S3、根据种子关键词,在第一关键词库中模糊检索包含所述种子关键词的应用,并将所述包含种子关键词的应用打上二级分类;S3. Fuzzy search for applications containing the seed keywords in the first keyword database according to the seed keywords, and classify the applications containing the seed keywords into a secondary classification;
S4、再次使用TextRank算法,对所有二级分类下的所有应用的种子关键词进行全量计算,生成所述多个二级分类下的第二关键词库;S4. Use the TextRank algorithm again to perform full calculations on the seed keywords of all applications under all secondary categories to generate a second keyword database under the multiple secondary categories;
S5、再次遍历应用表,对每一个关键词字段中的内容与第二关键词库进行 字符串相似度匹配,如果相似度低于预设阈值,则认为该应用与当前二级分类不相关,删除所述应用与当前二级分类之间的关联。S5. Traverse the application table again, and perform string similarity matching between the content in each keyword field and the second keyword database. If the similarity is lower than the preset threshold, it is considered that the application is not related to the current secondary classification. Delete the association between the application and the current secondary classification.

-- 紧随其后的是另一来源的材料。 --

Lemma sx1250_setup_receives_witness :
  let s := Com LGW_COM_USB true (Sx1250 0 0 (λ _, 0xAA)) in
  ∃ s' r', sx1250_setup sx1250_sim 0 868500000 true s = Done s' LGW_REG_SUCCESS ∧ chip_mode r' = MODE_RX ∧
    chip_frf r' = 910688256 ∧ chip_regs r' 0x8E2 = 0x0D.
Proof.
  intros s. destruct (sx1250_setup_receives sx1250_sim sx1250_at 0 (or_introl eq_refl) s (Sx1250 0 0 (λ _, 0xAA))
    868500000 true) as (s' & r' & E & _ & Hm & Hf & _ & _ & _ & _ & Hr).
  - split; [done|]. split; [done|]. split; [done|cbn; lia].
  - lia.
  - exists s', r'. split; [exact E|]. split; [exact Hm|]. split; [exact Hf|exact Hr].
Defined.
Lemma brackets_text level open close items r :
  brackets is_pretty level open close items ++ r =
  open :: match items with
          | [] => close :: r
          | _ => newline ++ join is_pretty level items ++ indent level ++ close :: r
          end.
Proof.
  unfold brackets, newline, indent. destruct items; cbn [app]; [done|]. destruct is_pretty; cbn [app]; by rewrite <- ?app_assoc.
Qed.
Lemma delimited_ne r : delimited r → r ≠ [].
Proof. by intros (c & q & -> & _). Qed.
(** The value is scalar: what follows it is a delimiter. *)
Lemma string_read s : reads_back (JSONString s).
Proof.
  intros n level t r fuel [Hn Hs] [= <-] Hf [Hr|]; [|done]. destruct fuel as [|fuel]; [lia|]. cbn [parse_value].
  rewrite (proj2 (Z.ltb_ge _ _)) by lia. rewrite dark_skip by (by eexists _, _). cbv zeta.
  assert (E : parse_string_value (json_serialize_string s ++ r) = Some (JSONString s, r)).
  { unfold parse_string_value. by rewrite quoted_string_roundtrip by (done || by apply delimited_ne). }
  destruct (json_serialize_string s ++ r) as [|c q] eqn:Ec; [done|].
  unfold json_serialize_string in Ec. cbn [app] in Ec. injection Ec as <- Ec. cbn [Z.eqb Pos.eqb]. by rewrite E.
Qed.
Lemma number_read x : reads_back (JSONNumber x).
Proof.
  intros n level t r fuel (Hn & Hx). cbn [json_serialize].
  destruct (serialize_number_read x Hx) as (sign & d & w & p & Hs & -> & Hd & _ & E). intros [= <-] Hf [Hr|]; [|done].
  specialize (E r Hr). destruct fuel as [|fuel]; [lia|]. cbn [parse_value].
  rewrite (proj2 (Z.ltb_ge _ _)) by lia. rewrite dark_skip by (by apply number_text_dark). cbv zeta.
  apply Forall_inv in Hd. cbn beta in Hd. pose proof Hd as Hb%isdigit_iff. unfold number_text in *.
  destruct Hs as [-> | ->]; cbn [Z.ltb Z.compare app] in *.
  - rewrite !(proj2 (Z.eqb_neq d _)) by lia. cbn [orb]. by rewrite Hd, E.
  - cbn [Z.eqb Pos.eqb orb]. by rewrite E.
Qed.
Lemma array_read l : Forall reads_back l → reads_back (JSONArray l).
Proof.
  intros Hl n level t r fuel (Hn & HL & Hs)%storable_array (items & Hi & ->)%serialize_array Hf _.
  rewrite brackets_text in Hf |- *. destruct fuel as [|fuel]; [lia|]. cbn [parse_value].
  rewrite (proj2 (Z.ltb_ge _ _)) by lia. cbn [skip_whitespaces]. change (isspace 91) with false. cbv match.
  cbn [Z.eqb Pos.eqb length] in *. destruct Hi as [|v t l items Ht Hi]; [done|].
  rewrite skip_newline. pose proof (Forall_inv Hs) as Sv. pose proof (serialize_dark _ _ _ _ Sv Ht) as Hd.
  pose proof (join_follow level t items 93 r Hd) as EJ.
  assert (after 93 (skip_whitespaces (join is_pretty level (t :: items) ++ indent level ++ 93 :: r)) = None) as ->.
  { rewrite EJ. apply dark_after; [done|lia]. }
  rewrite (elements_read level (n + 1) (v :: l) (t :: items) r); [done|done|done|by constructor|done|split; [lia|by left]|done|].
  pose proof (skip_whitespaces_le (join is_pretty level (t :: items) ++ indent level ++ 93 :: r)).
  rewrite length_app in Hf. lia.
Qed.
Lemma object_read l : Forall (λ m, reads_back (snd m)) l → reads_back (JSONObject l).
Proof.
  intros Hl n level t r fuel (Hn & HL & HD & HC & Hs)%storable_object (items & Hi & ->)%serialize_object Hf _.
  rewrite brackets_text in Hf |- *. destruct fuel as [|fuel]; [lia|]. cbn [parse_value].
  rewrite (proj2 (Z.ltb_ge _ _)) by lia. cbn [skip_whitespaces]. change (isspace 123) with false. cbv match.
  cbn [Z.eqb Pos.eqb length] in *. destruct Hi as [|m t l items Ht Hi]; [done|]. rewrite skip_newline.
  assert (Hd : dark t) by (destruct Ht as (t' & _ & ->); by eexists _, _).
  pose proof (join_follow level t items 125 r Hd) as EJ.
  assert (after 125 (skip_whitespaces (join is_pretty level (t :: items) ++ indent level ++ 125 :: r)) = None) as ->.
  { rewrite EJ. apply dark_after; [done|lia]. }
  rewrite (members_read level (n + 1) (m :: l) (t :: items) r);
    [done|done|done|done|by constructor|done|split; [lia|by left]|done|done|].
  pose proof (skip_whitespaces_le (join is_pretty level (t :: items) ++ indent level ++ 125 :: r)).
  rewrite length_app in Hf. lia.
Qed.
Lemma value_read v : reads_back v.
Proof.
  induction v using json_induction; [|apply string_read|apply number_read|by apply object_read|by apply array_read|].
  - intros n level t r fuel [Hn _] [= <-] Hf _. destruct fuel; [lia|]. cbn [parse_value].
    rewrite (proj2 (Z.ltb_ge _ _)) by lia. done.
  - intros n level t r fuel [Hn _] [= <-] Hf _. destruct fuel; [lia|]. cbn [parse_value].
    rewrite (proj2 (Z.ltb_ge _ _)) by lia. by destruct b.
Qed.
End Roundtrip.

根据本发明的一个实施例,所述多个二级分类为应用分类领域公认的75个分类。According to an embodiment of the present invention, the plurality of secondary classifications are 75 classifications recognized in the application classification field.
根据本发明的一个实施例,所述预设阈值为70%或75%。According to an embodiment of the present invention, the preset threshold is 70% or 75%.
根据本发明的一个实施例,所述方法进一步包括:S6、遍历完所述应用表后,重新生成第二关键词库,重复步骤S1-S5。According to an embodiment of the present invention, the method further includes: S6. After traversing the application table, regenerating a second keyword library, and repeating steps S1-S5.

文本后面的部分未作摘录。